What you have to do: Search the entries for lines that contain the word "intros", and report each one found.

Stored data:
►
(** A core alone handles every message of its queue once, the newest first, and leaves the queue empty: [CpuIf::pop]
    takes the message that was pushed last.  A handler that panics stops it. *)
Theorem ipi_handled_newest_first c s r fuel :
  zget (cpu_if_list s) c = Some r -> (length (msg_queue r) <= fuel)%nat ->
  ipi_irq_handler world_handlers riscv fuel c s =
    match m_for (rev (msg_queue r)) call (world s) with
    | Ret _ w => Ret tt (mkSys (zset (cpu_if_list s) c (with_msgs [] r))
                               (if riscv then pending s ∖ {[c]} else pending s) w)
    | Fault f => Fault f
    end.
Proof.
  intros Hr Hf. destruct s as [l p w]. cbn [cpu_if_list pending world] in *. unfold ipi_irq_handler.
  assert (forall l', (if riscv then deactivate_soft_intr c else m_ret tt) (mkSys l' p w) =
    Ret tt (mkSys l' (if riscv then p ∖ {[c]} else p) w)) as Hd by (intros; by destruct riscv).
  destruct (msg_queue r) as [|m q _] eqn:Hq using rev_ind.
  - erewrite m_bind_Ret by (by eapply pop_empty). erewrite m_bind_Ret by apply Hd.
    cbn. rewrite <- Hq, with_msgs_eta, zset_same by done. by destruct fuel.
  - erewrite m_bind_Ret by (by eapply pop_last). erewrite m_bind_Ret by apply Hd. rewrite rev_app_distr. cbn [app rev].
    rewrite length_app in Hf. cbn in Hf. erewrite (loop_newest_first c (with_msgs q r) q).
    + by rewrite zset_zset.
    + apply zget_zset_eq, (zget_Some_bounds _ _ _ Hr).
    + done.
    + lia.
Qed.
End alone.

(** The handler one action at a time does what the handler does. *)
Lemma irq_loop_actions {W} (hs : list (IpiMessage -> M (Sys W) unit)) riscv c fuel : forall o s s',
  irq_loop hs fuel c o s = Ret tt s' -> exists k, irq_actions hs riscv k c (AtLoop o) s = Ret AtEnd s'.
Proof.
  induction fuel as [|fuel IH]; intros [m|] s s'; cbn [irq_loop].
  1: done. 1, 3: intros [= <-]; by exists 1%nat.
  intros H. unfold m_bind in H. destruct (dispatch hs m s) as [[] s1|] eqn:E1; [|done].
  destruct (queue_pop c s1) as [o s2|] eqn:E2; [|done]. apply IH in H as [k Hk]. exists (S (S k)).
  cbn [irq_actions irq_action]. unfold m_bind, m_ret. rewrite E1. cbn [irq_actions irq_action]. unfold m_bind, m_ret. by rewrite E2.
Qed.

Lemma irq_actions_run {W} (hs : list (IpiMessage -> M (Sys W) unit)) riscv fuel c s s' :
  ipi_irq_handler hs riscv fuel c s = Ret tt s' -> exists k, irq_actions hs riscv k c AtFirst s = Ret AtEnd s'.
Proof.
  unfold ipi_irq_handler. intros H. unfold m_bind in H. destruct (queue_pop c s) as [o s1|] eqn:E1; [|done].
  destruct riscv.
  - cbn in H. apply (irq_loop_actions _ true) in H as [k Hk]. exists (S (S k)).
    cbn [irq_actions irq_action]. unfold m_bind, m_ret. rewrite E1. exact Hk.
  - cbn in H. apply (irq_loop_actions _ false) in H as [k Hk]. exists (S k).
    cbn [irq_actions irq_action]. unfold m_bind, m_ret. rewrite E1. exact Hk.
Qed.

(** ** The cores together *)

(** [nirq]: where the handlers that run stand.  [nraise]: the sends between the push and the interrupt.  [nsent]: what was
    sent, newest first.  The world records what was handled. *)
Record Net := mkNet {
  nsys : Sys (list (Z * IpiMessage));
  nirq : gmap Z irq_at;
  nraise : list Z;
  nsent : list (Z * IpiMessage);
}.

Section net.
Context (num : Z) (riscv : bool).

Definition recorder (c : Z) (m : IpiMessage) : M (Sys (list (Z * IpiMessage))) unit :=
  fun s => Ret tt (with_world ((c, m) :: world s) s).
Definition recorders (c : Z) := replicate 7 (recorder c).

(** The interrupt is taken when it is pending and the core is not in the handler; the GIC clears it then, a hart leaves it
    to the handler.  What a handler sends itself is a send like any other. *)
Inductive net_step : Net -> Net -> Prop :=
  | ns_push n t m s' : (num <=? t) = false -> on_if t (fun r => (tt, cpu_if_push m r)) (nsys n) = Ret tt s' ->
      net_step n (mkNet s' (nirq n) (t :: nraise n) ((t, m) :: nsent n))
  | ns_raise n l t k s' : nraise n = l ++ t :: k -> interrupt_cpu_ipi_send t (nsys n) = Ret tt s' ->
      net_step n (mkNet s' (nirq n) (l ++ k) (nsent n))
  | ns_enter n c : c ∈ pending (nsys n) -> nirq n !! c = None ->
      net_step n (mkNet (if riscv then nsys n else with_pending (pending (nsys n) ∖ {[c]}) (nsys n))
        (<[c := AtFirst]> (nirq n)) (nraise n) (nsent n))
  | ns_act n c p p' s' : nirq n !! c = Some p -> irq_action (recorders c) riscv c p (nsys n) = Ret p' s' ->
      net_step n (mkNet s' (<[c := p']> (nirq n)) (nraise n) (nsent n))
  | ns_leave n c : nirq n !! c = Some AtEnd -> net_step n (mkNet (nsys n) (delete c (nirq n)) (nraise n) (nsent n)).

Definition net_init : Net := mkNet (mkSys cpu_if_init ∅ []) ∅ [] [].
Definition net_reach : Net -> Prop := rtc net_step net_init.

(** The messages of a core. *)
Definition msgs (c : Z) (l : list (Z * IpiMessage)) : list IpiMessage := (filter (fun x => x.1 = c) l).*2.
Definition in_hand (p : option irq_at) : list IpiMessage :=
  match p with Some (AtClear (Some m)) | Some (AtLoop (Some m)) => [m] | _ => [] end.
(** The handler will look into the queue again. *)
Definition looking (p : option irq_at) : Prop :=
  match p with Some AtFirst | Some AtPop | Some (AtLoop (Some _)) | Some (AtClear (Some _)) => True | _ => False end.

#[local] Arguments msgs : simpl never.

Record net_ok (n : Net) : Prop := {
  ok_msgs c r : zget (cpu_if_list (nsys n)) c = Some r ->
    msgs c (nsent n) ≡ₚ msgs c (world (nsys n)) ++ msg_queue r ++ in_hand (nirq n !! c);
  ok_look c r : riscv = false -> zget (cpu_if_list (nsys n)) c = Some r -> msg_queue r <> [] ->
    c ∈ pending (nsys n) \/ c ∈ nraise n \/ looking (nirq n !! c);
  ok_clear c o : riscv = false -> nirq n !! c <> Some (AtClear o);
}.

Lemma msgs_cons c c' m l : msgs c ((c', m) :: l) = (if decide (c' = c) then [m] else []) ++ msgs c l.
Proof. unfold msgs. rewrite filter_cons. cbn. by case_decide. Qed.

Lemma net_init_ok : net_ok net_init.
Proof.
  assert (forall c r, zget cpu_if_init c = Some r -> msg_queue r = []) as Hq.
  { intros c r Hr. pose proof (zget_Some_bounds _ _ _ Hr) as Hb. unfold cpu_if_init in *. rewrite zlen_replicate in Hb.
    rewrite zget_replicate in Hr by done. by injection Hr as <-. }
  split; cbn.
  - intros c r Hr. by rewrite (Hq c r Hr), lookup_empty.
  - intros c r _ Hr. by rewrite (Hq c r Hr).
  - intros c o _. by rewrite lookup_empty.
Qed.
◄
Final answer:
  intros Hr Hf. destruct s as [l p w]. cbn [cpu_if_list pending world] in *. unfold ipi_irq_handler.
    Ret tt (mkSys l' (if riscv then p ∖ {[c]} else p) w)) as Hd by (intros; by destruct riscv).
  induction fuel as [|fuel IH]; intros [m|] s s'; cbn [irq_loop].
  1: done. 1, 3: intros [= <-]; by exists 1%nat.
  intros H. unfold m_bind in H. destruct (dispatch hs m s) as [[] s1|] eqn:E1; [|done].
  unfold ipi_irq_handler. intros H. unfold m_bind in H. destruct (queue_pop c s) as [o s1|] eqn:E1; [|done].
  { intros c r Hr. pose proof (zget_Some_bounds _ _ _ Hr) as Hb. unfold cpu_if_init in *. rewrite zlen_replicate in Hb.
  - intros c r Hr. by rewrite (Hq c r Hr), lookup_empty.
  - intros c r _ Hr. by rewrite (Hq c r Hr).
  - intros c o _. by rewrite lookup_empty.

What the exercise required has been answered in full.